Stored items:
====================

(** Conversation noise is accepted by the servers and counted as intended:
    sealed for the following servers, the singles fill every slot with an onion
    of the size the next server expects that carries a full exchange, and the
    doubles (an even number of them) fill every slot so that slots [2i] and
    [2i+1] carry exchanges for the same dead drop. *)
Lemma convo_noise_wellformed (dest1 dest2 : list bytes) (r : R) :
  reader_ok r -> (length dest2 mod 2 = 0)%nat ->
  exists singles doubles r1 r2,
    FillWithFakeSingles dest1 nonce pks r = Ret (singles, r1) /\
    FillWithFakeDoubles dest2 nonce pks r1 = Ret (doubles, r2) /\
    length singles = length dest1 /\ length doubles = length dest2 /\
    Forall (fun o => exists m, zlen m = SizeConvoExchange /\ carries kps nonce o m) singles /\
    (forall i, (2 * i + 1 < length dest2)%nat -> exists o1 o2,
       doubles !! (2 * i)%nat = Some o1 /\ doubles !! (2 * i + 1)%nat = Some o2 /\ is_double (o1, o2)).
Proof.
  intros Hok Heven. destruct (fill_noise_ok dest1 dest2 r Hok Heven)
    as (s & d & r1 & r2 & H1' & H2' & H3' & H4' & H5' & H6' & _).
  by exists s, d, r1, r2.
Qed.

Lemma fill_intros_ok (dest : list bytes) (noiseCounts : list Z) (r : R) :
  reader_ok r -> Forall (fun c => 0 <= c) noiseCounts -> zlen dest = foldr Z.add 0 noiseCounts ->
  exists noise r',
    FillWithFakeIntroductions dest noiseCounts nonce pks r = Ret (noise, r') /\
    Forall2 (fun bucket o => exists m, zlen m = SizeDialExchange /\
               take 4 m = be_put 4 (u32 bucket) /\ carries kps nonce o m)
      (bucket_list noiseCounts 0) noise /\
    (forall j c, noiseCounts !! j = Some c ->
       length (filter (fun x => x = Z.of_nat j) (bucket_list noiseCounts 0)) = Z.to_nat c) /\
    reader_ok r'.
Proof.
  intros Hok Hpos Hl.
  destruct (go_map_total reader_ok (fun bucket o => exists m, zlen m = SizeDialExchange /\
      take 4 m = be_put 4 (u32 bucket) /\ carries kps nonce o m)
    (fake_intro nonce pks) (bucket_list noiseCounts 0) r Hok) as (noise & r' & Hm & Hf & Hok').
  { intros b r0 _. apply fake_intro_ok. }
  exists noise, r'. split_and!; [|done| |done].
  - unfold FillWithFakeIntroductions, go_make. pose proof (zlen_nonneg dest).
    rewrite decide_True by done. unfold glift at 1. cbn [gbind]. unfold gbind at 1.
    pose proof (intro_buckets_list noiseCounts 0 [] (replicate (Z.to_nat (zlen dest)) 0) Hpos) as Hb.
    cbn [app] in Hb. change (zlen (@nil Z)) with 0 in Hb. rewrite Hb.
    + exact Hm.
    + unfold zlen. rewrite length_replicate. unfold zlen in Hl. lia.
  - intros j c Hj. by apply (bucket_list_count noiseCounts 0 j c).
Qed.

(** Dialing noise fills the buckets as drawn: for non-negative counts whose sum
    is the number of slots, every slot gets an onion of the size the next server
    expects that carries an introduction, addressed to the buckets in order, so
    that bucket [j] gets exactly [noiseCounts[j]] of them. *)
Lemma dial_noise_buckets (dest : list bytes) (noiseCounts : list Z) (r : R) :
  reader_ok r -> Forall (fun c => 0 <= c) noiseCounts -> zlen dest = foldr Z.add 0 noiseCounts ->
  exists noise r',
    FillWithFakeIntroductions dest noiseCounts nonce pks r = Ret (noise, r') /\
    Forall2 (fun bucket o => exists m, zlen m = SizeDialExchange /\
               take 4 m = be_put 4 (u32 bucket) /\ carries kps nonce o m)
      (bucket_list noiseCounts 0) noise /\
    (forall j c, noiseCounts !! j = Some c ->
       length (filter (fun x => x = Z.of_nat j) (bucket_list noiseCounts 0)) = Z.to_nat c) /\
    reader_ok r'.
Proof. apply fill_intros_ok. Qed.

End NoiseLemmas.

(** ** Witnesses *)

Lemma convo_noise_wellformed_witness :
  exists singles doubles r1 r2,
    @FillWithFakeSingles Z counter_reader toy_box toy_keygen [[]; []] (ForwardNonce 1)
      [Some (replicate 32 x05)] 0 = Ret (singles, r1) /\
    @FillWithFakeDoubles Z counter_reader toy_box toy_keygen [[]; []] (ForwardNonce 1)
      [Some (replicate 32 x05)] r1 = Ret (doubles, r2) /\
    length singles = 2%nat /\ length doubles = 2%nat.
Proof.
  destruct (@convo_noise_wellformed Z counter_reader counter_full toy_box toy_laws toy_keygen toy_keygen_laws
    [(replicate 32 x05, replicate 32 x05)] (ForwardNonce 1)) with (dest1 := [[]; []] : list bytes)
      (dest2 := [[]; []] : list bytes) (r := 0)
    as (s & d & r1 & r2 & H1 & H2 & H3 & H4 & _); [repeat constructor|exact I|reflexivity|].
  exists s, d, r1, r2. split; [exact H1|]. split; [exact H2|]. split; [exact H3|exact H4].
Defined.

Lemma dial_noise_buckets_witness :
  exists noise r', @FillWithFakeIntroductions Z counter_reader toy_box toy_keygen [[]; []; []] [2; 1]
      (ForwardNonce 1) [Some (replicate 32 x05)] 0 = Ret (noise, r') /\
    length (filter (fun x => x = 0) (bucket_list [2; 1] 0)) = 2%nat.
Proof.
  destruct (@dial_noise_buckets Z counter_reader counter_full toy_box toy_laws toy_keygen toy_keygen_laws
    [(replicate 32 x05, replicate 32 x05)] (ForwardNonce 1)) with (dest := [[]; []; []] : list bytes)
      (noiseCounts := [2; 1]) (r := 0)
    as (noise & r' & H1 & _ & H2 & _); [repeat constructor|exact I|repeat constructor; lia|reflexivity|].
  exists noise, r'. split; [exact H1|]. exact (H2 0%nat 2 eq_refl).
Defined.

====================

• **Activity**
Restate the entries above word for word.

• **Response**
(** Conversation noise is accepted by the servers and counted as intended:
    sealed for the following servers, the singles fill every slot with an onion
    of the size the next server expects that carries a full exchange, and the
    doubles (an even number of them) fill every slot so that slots [2i] and
    [2i+1] carry exchanges for the same dead drop. *)
Lemma convo_noise_wellformed (dest1 dest2 : list bytes) (r : R) :
  reader_ok r -> (length dest2 mod 2 = 0)%nat ->
  exists singles doubles r1 r2,
    FillWithFakeSingles dest1 nonce pks r = Ret (singles, r1) /\
    FillWithFakeDoubles dest2 nonce pks r1 = Ret (doubles, r2) /\
    length singles = length dest1 /\ length doubles = length dest2 /\
    Forall (fun o => exists m, zlen m = SizeConvoExchange /\ carries kps nonce o m) singles /\
    (forall i, (2 * i + 1 < length dest2)%nat -> exists o1 o2,
       doubles !! (2 * i)%nat = Some o1 /\ doubles !! (2 * i + 1)%nat = Some o2 /\ is_double (o1, o2)).
Proof.
  intros Hok Heven. destruct (fill_noise_ok dest1 dest2 r Hok Heven)
    as (s & d & r1 & r2 & H1' & H2' & H3' & H4' & H5' & H6' & _).
  by exists s, d, r1, r2.
Qed.

Lemma fill_intros_ok (dest : list bytes) (noiseCounts : list Z) (r : R) :
  reader_ok r -> Forall (fun c => 0 <= c) noiseCounts -> zlen dest = foldr Z.add 0 noiseCounts ->
  exists noise r',
    FillWithFakeIntroductions dest noiseCounts nonce pks r = Ret (noise, r') /\
    Forall2 (fun bucket o => exists m, zlen m = SizeDialExchange /\
               take 4 m = be_put 4 (u32 bucket) /\ carries kps nonce o m)
      (bucket_list noiseCounts 0) noise /\
    (forall j c, noiseCounts !! j = Some c ->
       length (filter (fun x => x = Z.of_nat j) (bucket_list noiseCounts 0)) = Z.to_nat c) /\
    reader_ok r'.
Proof.
  intros Hok Hpos Hl.
  destruct (go_map_total reader_ok (fun bucket o => exists m, zlen m = SizeDialExchange /\
      take 4 m = be_put 4 (u32 bucket) /\ carries kps nonce o m)
    (fake_intro nonce pks) (bucket_list noiseCounts 0) r Hok) as (noise & r' & Hm & Hf & Hok').
  { intros b r0 _. apply fake_intro_ok. }
  exists noise, r'. split_and!; [|done| |done].
  - unfold FillWithFakeIntroductions, go_make. pose proof (zlen_nonneg dest).
    rewrite decide_True by done. unfold glift at 1. cbn [gbind]. unfold gbind at 1.
    pose proof (intro_buckets_list noiseCounts 0 [] (replicate (Z.to_nat (zlen dest)) 0) Hpos) as Hb.
    cbn [app] in Hb. change (zlen (@nil Z)) with 0 in Hb. rewrite Hb.
    + exact Hm.
    + unfold zlen. rewrite length_replicate. unfold zlen in Hl. lia.
  - intros j c Hj. by apply (bucket_list_count noiseCounts 0 j c).
Qed.

(** Dialing noise fills the buckets as drawn: for non-negative counts whose sum
    is the number of slots, every slot gets an onion of the size the next server
    expects that carries an introduction, addressed to the buckets in order, so
    that bucket [j] gets exactly [noiseCounts[j]] of them. *)
Lemma dial_noise_buckets (dest : list bytes) (noiseCounts : list Z) (r : R) :
  reader_ok r -> Forall (fun c => 0 <= c) noiseCounts -> zlen dest = foldr Z.add 0 noiseCounts ->
  exists noise r',
    FillWithFakeIntroductions dest noiseCounts nonce pks r = Ret (noise, r') /\
    Forall2 (fun bucket o => exists m, zlen m = SizeDialExchange /\
               take 4 m = be_put 4 (u32 bucket) /\ carries kps nonce o m)
      (bucket_list noiseCounts 0) noise /\
    (forall j c, noiseCounts !! j = Some c ->
       length (filter (fun x => x = Z.of_nat j) (bucket_list noiseCounts 0)) = Z.to_nat c) /\
    reader_ok r'.
Proof. apply fill_intros_ok. Qed.

End NoiseLemmas.

(** ** Witnesses *)

Lemma convo_noise_wellformed_witness :
  exists singles doubles r1 r2,
    @FillWithFakeSingles Z counter_reader toy_box toy_keygen [[]; []] (ForwardNonce 1)
      [Some (replicate 32 x05)] 0 = Ret (singles, r1) /\
    @FillWithFakeDoubles Z counter_reader toy_box toy_keygen [[]; []] (ForwardNonce 1)
      [Some (replicate 32 x05)] r1 = Ret (doubles, r2) /\
    length singles = 2%nat /\ length doubles = 2%nat.
Proof.
  destruct (@convo_noise_wellformed Z counter_reader counter_full toy_box toy_laws toy_keygen toy_keygen_laws
    [(replicate 32 x05, replicate 32 x05)] (ForwardNonce 1)) with (dest1 := [[]; []] : list bytes)
      (dest2 := [[]; []] : list bytes) (r := 0)
    as (s & d & r1 & r2 & H1 & H2 & H3 & H4 & _); [repeat constructor|exact I|reflexivity|].
  exists s, d, r1, r2. split; [exact H1|]. split; [exact H2|]. split; [exact H3|exact H4].
Defined.

Lemma dial_noise_buckets_witness :
  exists noise r', @FillWithFakeIntroductions Z counter_reader toy_box toy_keygen [[]; []; []] [2; 1]
      (ForwardNonce 1) [Some (replicate 32 x05)] 0 = Ret (noise, r') /\
    length (filter (fun x => x = 0) (bucket_list [2; 1] 0)) = 2%nat.
Proof.
  destruct (@dial_noise_buckets Z counter_reader counter_full toy_box toy_laws toy_keygen toy_keygen_laws
    [(replicate 32 x05, replicate 32 x05)] (ForwardNonce 1)) with (dest := [[]; []; []] : list bytes)
      (noiseCounts := [2; 1]) (r := 0)
    as (noise & r' & H1 & _ & H2 & _); [repeat constructor|exact I|repeat constructor; lia|reflexivity|].
  exists noise, r'. split; [exact H1|]. exact (H2 0%nat 2 eq_refl).
Defined.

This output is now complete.